Interest rate talk is everywhere, especially with last week’s decision by the Reserve Bank of Australia (RBA) to cut the official interest rate to 2.5%.  Many people think that changes in interest rates impact only those who have a mortgage but this is simply not true.  Changes in interest rates impact everybody.  They influence whether individuals like you and I decide to save or spend or borrow.  Or whether businesses, large and small will expand or contract.  In this way interest rates impact the direction of the whole economy, impacting the daily lives of you and me.

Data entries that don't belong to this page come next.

(** [if (n == cap) { ... realloc ... }]: the new capacity. *)
Definition grow_cols (n : nat) (cap : Z) : M (HState D) (option Z) :=
  if Z.of_nat n =? cap then
    ok ← h_alloc malloc;
    mret (if ok : bool then Some (if cap =? 0 then 8 else size_t (cap * 2)) else None)
  else mret (Some cap).

(** One row of PRAGMA table_info. *)
Definition table_info_row (stmt : ptr) (acc : list DbCol * Z) : M (HState D) (option (list DbCol * Z)) :=
  let '(cols, cap) := acc in
  cap' ← grow_cols (length cols) cap;
  match cap' with
  | None => mret None
  | Some cap =>
      cid ← h_column_int32 stmt 0;
      name ← h_column_text stmt 1;
      name ← mdef (text_into MIG_MAX_NAME name);
      ty ← h_column_text stmt 2;
      raw ← mdef (text_into 32 ty);
      nn ← h_column_int32 stmt 3;
      pk ← h_column_int32 stmt 5;
      mret (Some (cols ++ [MkDbCol cid name (type_class_from_str raw) (negb (nn =? 0)) (negb (pk =? 0)) false],
                  cap))
  end.

(** The result, [*out_cols] and [*out_n]. *)
Definition read_table_info table : M (HState D) (SqlRDBResult * list DbCol) :=
  out ← h_prepare (vsnprintf 256 ("PRAGMA table_info(" +:+ DQ +:+ table +:+ DQ +:+ ")"));
  let '(r, stmt) := out in
  if negb (res_ok r) then mret (r, [])
  else
    out ← each_row fuel stmt (table_info_row stmt) ([], 0);
    let '(r, nomem, (cols, _)) := out in
    h_finalize drv stmt;;
    if nomem : bool then mret (SQL_RDB_ERR_NO_MEMORY, [])
    else if negb (res_ok r) then mret (r, [])
    else mret (SQL_RDB_OK, cols).

(** One row of PRAGMA index_list: the names of the UNIQUE constraints. *)
Definition index_list_row (stmt : ptr) (names : list string) : M (HState D) (option (list string)) :=
  uniq ← h_column_int32 stmt 2;
  if uniq =? 0 then mret (Some names)
  else
    origin ← h_column_text stmt 3;
    is_u ← mdef (match origin with
                 | (Some p, len) =>
                     if len =? 1 then c ← p !! 0%nat; Some (bool_decide (ascii_of_byte c = "u"%char))
                     else Some false
                 | (None, _) => Some false
                 end);
    if negb is_u then mret (Some names)
    else
      name ← h_column_text stmt 1;
      if (Z.of_nat (length names) <? 64) && bool_decide (is_Some name.1) && (name.2 <? 96) then
        s ← mdef (text_into 96 name);
        mret (Some (names ++ [s]))
      else mret (Some names).

(** One row of PRAGMA index_info: the columns of an index, at most 8. *)
Definition index_info_row (stmt : ptr) (cols : list string) : M (HState D) (option (list string)) :=
  cn ← h_column_text stmt 2;
  if bool_decide (is_Some cn.1) && (Z.of_nat (length cols) <? 8) && (cn.2 <? MIG_MAX_NAME) then
    s ← mdef (text_into MIG_MAX_NAME cn);
    mret (Some (cols ++ [s]))
  else mret (Some cols).

(** The first column with a name gets the flag. *)
Fixpoint mark_first (cols : list DbCol) (name : string) : list DbCol :=
  match cols with
  | [] => []
  | c :: cols =>
      if decide (dc_name c = name) then set_dc_unique c :: cols else c :: mark_first cols name
  end.

(** The loop over the indexes: the result and the columns. *)
Fixpoint unique_loop (idx : list string) (cols : list DbCol) : M (HState D) (SqlRDBResult * list DbCol) :=
  match idx with
  | [] => mret (SQL_RDB_OK, cols)
  | nm :: idx =>
      out ← h_prepare (vsnprintf 256 ("PRAGMA index_info(" +:+ DQ +:+ nm +:+ DQ +:+ ")"));
      let '(r, stmt) := out in
      if negb (res_ok r) then mret (r, cols)
      else
        out ← each_row fuel stmt (index_info_row stmt) [];
        let '(r, _, refs) := out in
        h_finalize drv stmt;;
        if negb (res_ok r) then mret (r, cols)
        else unique_loop idx (match refs with [c] => mark_first cols c | _ => cols end)
  end.

Definition apply_unique_flags table (cols : list DbCol) : M (HState D) (SqlRDBResult * list DbCol) :=
  out ← h_prepare (vsnprintf 256 ("PRAGMA index_list(" +:+ DQ +:+ table +:+ DQ +:+ ")"));
  let '(r, stmt) := out in
  if negb (res_ok r) then mret (r, cols)
  else
    out ← each_row fuel stmt (index_list_row stmt) [];
    let '(r, _, names) := out in
    h_finalize drv stmt;;
    if negb (res_ok r) then mret (r, cols) else unique_loop names cols.

(** The result and [*out_strict]. *)
Definition check_strict table : M (HState D) (SqlRDBResult * bool) :=
  out ← h_prepare (vsnprintf 256
    ("SELECT sql FROM sqlite_schema WHERE type='table' AND name='" +:+ table +:+ "'"));
  let '(r, stmt) := out in
  if negb (res_ok r) then mret (r, false)
  else
    out ← h_step drv stmt;
    let '(r, has_row) := out in
    if negb (res_ok r) || negb has_row then h_finalize drv stmt;; mret (SQL_RDB_OK, false)
    else
      txt ← h_column_text stmt 0;
      strict ← mdef (match txt with
                     | (Some p, plen) => bs ← bytes_at p 0 plen; strict_text bs
                     | (None, _) => Some false
                     end);
      h_finalize drv stmt;;
      mret (SQL_RDB_OK, strict).

(** *** PostgreSQL *)

Definition collect_row (stmt : ptr) (max : Z) (names : list string) : M (HState D) (option (list string)) :=
  t ← h_column_text stmt 0;
  if bool_decide (is_Some t.1) && (Z.of_nat (length names) <? max) && (t.2 <? MIG_MAX_NAME) then
    s ← mdef (text_into MIG_MAX_NAME t);
    mret (Some (names ++ [s]))
  else mret (Some names).

Definition pg_collect_names (sql table : string) (max : Z) : M (HState D) (SqlRDBResult * list string) :=
  out ← h_prepare sql;
  let '(r, stmt) := out in
  if negb (res_ok r) then mret (r, [])
  else
    r ← h_db (drv_bind_text drv stmt 1 (Some (cstr table)) (-1));
    if negb (res_ok r) then h_finalize drv stmt;; mret (r, [])
    else
      out ← each_row fuel stmt (collect_row stmt max) [];
      let '(r, _, names) := out in
      h_finalize drv stmt;;
      mret (r, names).

Definition pg_info_row (stmt : ptr) (acc : list DbCol * Z) : M (HState D) (option (list DbCol * Z)) :=
  let '(cols, cap) := acc in
  cap' ← grow_cols (length cols) cap;
  match cap' with
  | None => mret None
  | Some cap =>
      name ← h_column_text stmt 0;
      name ← mdef (text_into MIG_MAX_NAME name);
      ty ← h_column_text stmt 1;
      raw ← mdef (text_into 40 ty);
      nn ← h_column_text stmt 2;
      notnull ← mdef (match nn with
                      | (Some p, len) =>
                          if 2 <=? len then
                            c ← p !! 0%nat;
                            Some (bool_decide (ascii_of_byte c = "N"%char ∨ ascii_of_byte c = "n"%char))
                          else Some false
                      | (None, _) => Some false
                      end);
      mret (Some (cols ++ [MkDbCol (to_signed 32 (Z.of_nat (length cols))) name (type_class_from_pg raw)
                             notnull false false], cap))
  end.

(** [for i, for k: if (strcmp(cols[k].name, names[i]) == 0) set cols[k]] *)
Definition mark_named (set : DbCol → DbCol) (names : list string) (cols : list DbCol) : list DbCol :=
  foldl (λ cols nm, (λ c, if decide (dc_name c = nm) then set c else c) <$> cols) cols names.

Definition pg_columns_sql : string :=
  "SELECT column_name, data_type, is_nullable " +:+ "FROM information_schema.columns " +:+
  "WHERE table_name = $1 AND table_schema = current_schema() " +:+ "ORDER BY ordinal_position".
Definition pg_pk_sql : string :=
  "SELECT a.attname FROM pg_index i " +:+
  "JOIN pg_attribute a ON a.attrelid = i.indrelid AND a.attnum = ANY(i.indkey) " +:+
  "WHERE i.indrelid = $1::regclass AND i.indisprimary".
Definition pg_unique_sql : string :=
  "SELECT a.attname FROM pg_index i " +:+
  "JOIN pg_attribute a ON a.attrelid = i.indrelid AND a.attnum = ANY(i.indkey) " +:+
  "WHERE i.indrelid = $1::regclass AND i.indisunique AND NOT i.indisprimary " +:+
  "AND array_length(i.indkey, 1) = 1".

Definition read_table_info_pg table : M (HState D) (SqlRDBResult * list DbCol) :=
  out ← h_prepare pg_columns_sql;
  let '(r, stmt) := out in
  if negb (res_ok r) then mret (r, [])
  else
    r ← h_db (drv_bind_text drv stmt 1 (Some (cstr table)) (-1));
    if negb (res_ok r) then h_finalize drv stmt;; mret (r, [])
    else
      out ← each_row fuel stmt (pg_info_row stmt) ([], 0);
      let '(r, nomem, (cols, _)) := out in
      h_finalize drv stmt;;
      if nomem : bool then mret (SQL_RDB_ERR_NO_MEMORY, [])
      else if negb (res_ok r) then mret (r, [])
      else
        out ← pg_collect_names pg_pk_sql table 64;
        let '(r, pk_names) := out in
        if negb (res_ok r) then mret (r, [])
        else
          let cols := mark_named set_dc_pk pk_names cols in
          out ← pg_collect_names pg_unique_sql table 64;
          let '(r, uq_names) := out in
          if negb (res_ok r) then mret (r, [])
          else mret (SQL_RDB_OK, mark_named set_dc_unique uq_names cols).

So let’s start at the start – what is an interest rate?  An interest rate is simply the price of money.  The lower interest rates are the cheaper it is to borrow money and spend it and the less attractive it is to save money (because you don’t get much return on your savings).  The converse is true of high interest rates which make it more attractive to save and less attractive to borrow and spend.  Think about it, if interest rates were 15% it is very unlikely that you would want to take out a loan and buy a new house.  However, putting your money in the bank where you would get 15% interest would look pretty attractive.  In this way the RBA uses the level of interest rates to increase the level of spending or saving to make the economy go faster or slower as required.  If the RBA thinks the economy is growing too fast they will raise rates to make it more attractive to save and slow borrowing.  If growth in the economy is slowing then the RBA will cut rates to increase the attractiveness of borrowing and to cut savings.  At the moment the RBA are cutting rates as they are concerned about the economy slowing and so are trying to get us all to save less and spend more.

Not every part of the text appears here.